* Work request:
Below are the entries; count the lines in them that contain the word "match" and give only the number.

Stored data
-------------------------

(** X8.  The origin filter only hides: with the same buffer, the events
    shown while the checkbox is unchecked are a subsequence of those
    shown while it is checked, which are a subsequence of the buffer; so
    the table never has more rows than the buffer has events. *)
Theorem origin_filter_only_hides (env : Env) (v v' : View) :
  _serviceName v' = _serviceName v ->
  UI.checked (_originCheckbox v') = true ->
  accepted env v `sublist_of` accepted env v' /\
  accepted env v' `sublist_of` getEvents env (_serviceName v) /\
  List.length (_dataGrid (_refreshView env v))
  <= List.length (_dataGrid (_refreshView env v')) /\
  List.length (_dataGrid (_refreshView env v'))
  <= List.length (getEvents env (_serviceName v)).
Proof.
  intros Hs Hc.
  assert (H1 : accepted env v `sublist_of` accepted env v').
  { unfold accepted. rewrite Hs. apply filter_sublist_impl. intros e.
    rewrite !acceptEvent_true_iff, Hs, Hc. tauto. }
  assert (H2 : accepted env v' `sublist_of` getEvents env (_serviceName v)).
  { unfold accepted. rewrite Hs. apply filter_sublist. }
  split; [exact H1|]. split; [exact H2|].
  rewrite !refreshView_dataGrid, !length_imap.
  split; now apply sublist_length.
Qed.
(* ===== verification/HvfClass.v ===== *)
(** The operations of the Highest Value First scheduling class
    (kernel/sched/hvf.c) on the run queue of a CPU: enqueue, dequeue, pick,
    switching tasks in and out, the tick, preemption on wake-up, class changes,
    fork and exit. *)
From S2P Require Import Prelude Rbtree KState HvfValue.

(** Kernel configuration: the tick period in nanoseconds (jiffies.h). *)
Class TickConfig := { TICK_NSEC : Z }.

(** [e->curr_sched_value] of every entity. *)
Definition value_of (s : kstate) (p : tid) : Z :=
  match k_tasks s !! p with Some t => curr_sched_value (hvf t) | None => 0 end.

Section ops.
Context {L : RbLib} {TC : TickConfig}.

Definition upd_hvf_rq (c : Z) (f : hvf_rq → hvf_rq) : M unit :=
  upd_rq c (λ r, r <| rq_hvf ::= f |>).
Definition upd_se (p : tid) (f : sched_hvf_entity → sched_hvf_entity) : M unit :=
  upd_task p (λ t, t <| hvf ::= f |>).

Definition init_hvf_rq (h : hvf_rq) : hvf_rq :=
  h <| hvf_task_queue := RbNull |> <| max_value_entity := None |>
    <| hvf_curr := None |> <| nr_hvf_queued := 0 |>.

Definition hvf_rq_empty (h : hvf_rq) : bool := RB_EMPTY_ROOT (hvf_task_queue h).

Definition pick_entity_hvf (h : hvf_rq) : option tid := max_value_entity h.

Definition pick_task_hvf (c : Z) : M (option tid) :=
  r ← cpu_rq c;
  if hvf_rq_empty (rq_hvf r) then mret (Some (idle r))
  else se ← deref (pick_entity_hvf (rq_hvf r)); mret (Some se).

Definition enqueue_hvf_entity (c : Z) (se : tid) : M unit :=
  exceeded ← exceeded_time se;
  when exceeded (t ← task se; penalty_hvf_entity se (computation_time t);; skip);;
  key ← get value_of;
  upd_hvf_rq c (λ h,
    h <| hvf_task_queue ::= λ root, hvf_rq_rbtree_insert key root se |>
      <| nr_hvf_queued ::= λ n, u32 (n + 1) |>);;
  upd_se se (λ e, e <| se_on_rq := true |>);;
  r ← cpu_rq c;
  match max_value_entity (rq_hvf r) with
  | None =>
      upd_hvf_rq c (λ h, h <| max_value_entity := rb_last (hvf_task_queue h) |>)
  | Some max_entity =>
      tm ← task max_entity;
      tp ← task se;
      when (curr_sched_value (hvf tm) <? curr_sched_value (hvf tp))
        (upd_hvf_rq c (λ h,
           h <| max_value_entity := rb_next max_entity (hvf_task_queue h) |>))
  end.

(** The first half of [enqueue_task_hvf]: recompute the value of the task. *)
Definition refresh_value (p : tid) (flags : Z) : M unit :=
  if has flags (Z.lor ENQUEUE_INITIAL ENQUEUE_CHANGED) then
    give_default_hvf_values p;;
    init_sched_hvf_entity p;;
    compute_init_sched_value p;;
    skip
  else
    when (has flags (Z.lor ENQUEUE_WAKEUP (Z.lor ENQUEUE_MIGRATED ENQUEUE_RESTORE)))
      (compute_init_sched_value p;; skip).

Definition enqueue_task_hvf (c : Z) (p : tid) (flags : Z) : M unit :=
  refresh_value p flags;;
  r ← cpu_rq c;
  t ← task p;
  when (bool_decide (hvf_curr (rq_hvf r) ≠ Some p) && negb (se_on_rq (hvf t)))
    (enqueue_hvf_entity c p;;
     upd_rq c (λ r, r <| nr_running ::= λ n, u32 (n + 1) |>)).

Definition dequeue_hvf_entity (c : Z) (se : tid) : M bool :=
  upd_hvf_rq c (λ h,
    h <| max_value_entity :=
           if bool_decide (max_value_entity h = Some se)
           then rb_prev se (hvf_task_queue h) else max_value_entity h |>);;
  upd_hvf_rq c (λ h,
    h <| hvf_task_queue ::= rb_erase se |> <| nr_hvf_queued ::= λ n, u32 (n - 1) |>);;
  upd_se se (λ e, e <| se_on_rq := false |>);;
  mret true.

Definition task_is_running (t : task_struct) : bool := __state t =? TASK_RUNNING.

Definition dequeue_task_hvf (c : Z) (p : tid) (flags : Z) : M bool :=
  r ← cpu_rq c;
  t ← task p;
  if bool_decide (hvf_curr (rq_hvf r) ≠ Some p) && se_on_rq (hvf t) then
    result ← dequeue_hvf_entity c p;
    upd_rq c (λ r, r <| nr_running ::= λ n, u32 (n - 1) |>);;
    mret result
  else if bool_decide (hvf_curr (rq_hvf r) = Some p) && negb (task_is_running t) then
    result ← (if se_on_rq (hvf t) then dequeue_hvf_entity c p else mret true);
    upd_rq c (λ r, r <| nr_running ::= λ n, u32 (n - 1) |>);;
    upd_hvf_rq c (λ h, h <| hvf_curr := None |>);;
    mret result
  else mret false.

Definition set_next_hvf_entity (c : Z) (se : tid) : M unit :=
  t ← task se;
  when (se_on_rq (hvf t)) (dequeue_hvf_entity c se;; skip);;
  update_latest_se_hvf se;;
  upd_hvf_rq c (λ h, h <| hvf_curr := Some se |>).

Definition set_next_task_hvf (c : Z) (p : tid) (first : bool) : M unit :=
  if negb first then skip else set_next_hvf_entity c p.

Definition switching_to_hvf (c : Z) (p : tid) : M unit := give_default_hvf_values p.
Definition switched_to_hvf (c : Z) (p : tid) : M unit := skip.
Definition switched_from_hvf (c : Z) (p : tid) : M unit := clear_hvf_values p.

Definition task_tick_hvf (c : Z) (p : tid) (queued : Z) : M unit :=
  t ← task p;
  let slice := time_slice (curr_sched_value (hvf t)) in
  upd_se p (λ e, e <| runtime := wrap64 (runtime e + TICK_NSEC) |>);;
  t ← task p;
  when (wrap64 (wrap64 (slice * K) * K) <=? runtime (hvf t))
    (upd_se p (λ e, e <| slice_expired := true |>);;
     resched_curr c).

Definition register_entity_info (p : tid) (pid : Z) : M unit :=
  t ← task p;
  now ← ktime_get_real_ts64;
  let se := hvf t in
  let turnaround_time := wrap64 (ts_ms now - first_time se) in
  let wait_time := wrap64 (turnaround_time - time_used se) in
  let response_time := wrap64 (cpu_first_answer se - first_time se) in
  trace_printk (hvf_task_terminated pid (init_sched_value se) turnaround_time wait_time
                  (time_used se) response_time).

Definition task_dead_hvf (p : tid) : M unit :=
  t ← task p;
  register_entity_info p (pid t);;
  t ← task p;
  let c := cpu t in
  when (se_on_rq (hvf t)) (dequeue_hvf_entity c p;; skip);;
  upd_hvf_rq c (λ h, h <| hvf_curr := None |>).

Definition task_fork_hvf (p : tid) : M unit := clear_hvf_values p.

Definition put_prev_hvf_entity (c : Z) (se : tid) : M unit :=
  t ← task se;
  when (negb (se_on_rq (hvf t))) (enqueue_hvf_entity c se);;
  upd_hvf_rq c (λ h, h <| hvf_curr := None |>).

Definition put_prev_task_hvf (c : Z) (prev : tid) (next : option tid) : M unit :=
  update_used_se_hvf prev;;
  t ← task prev;
  when (task_is_running t)
    (when (slice_expired (hvf t))
       (reduce_sched_value prev;;
        upd_se prev (λ e, e <| slice_expired := false |>));;
     put_prev_hvf_entity c prev).

Definition wakeup_preempt_hvf (c : Z) (p : tid) (flags : Z) : M unit :=
  cur ← current;
  tc ← task cur;
  when (bool_decide (sched_class tc = hvf_sched_class))
    (exceeded ← exceeded_time cur;
     tp ← task p;
     when (exceeded && (curr_sched_value (hvf tc) <? curr_sched_value (hvf tp)))
       (resched_curr c)).

(** [sched_hvf_runnable] (sched.h) and [balance_hvf]. *)
Definition sched_hvf_runnable (r : rq) : bool := 0 <? nr_hvf_queued (rq_hvf r).
Definition balance_hvf (c : Z) (prev : tid) : M bool :=
  r ← cpu_rq c; mret (sched_hvf_runnable r).
End ops.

-------------------------

* Task response:
2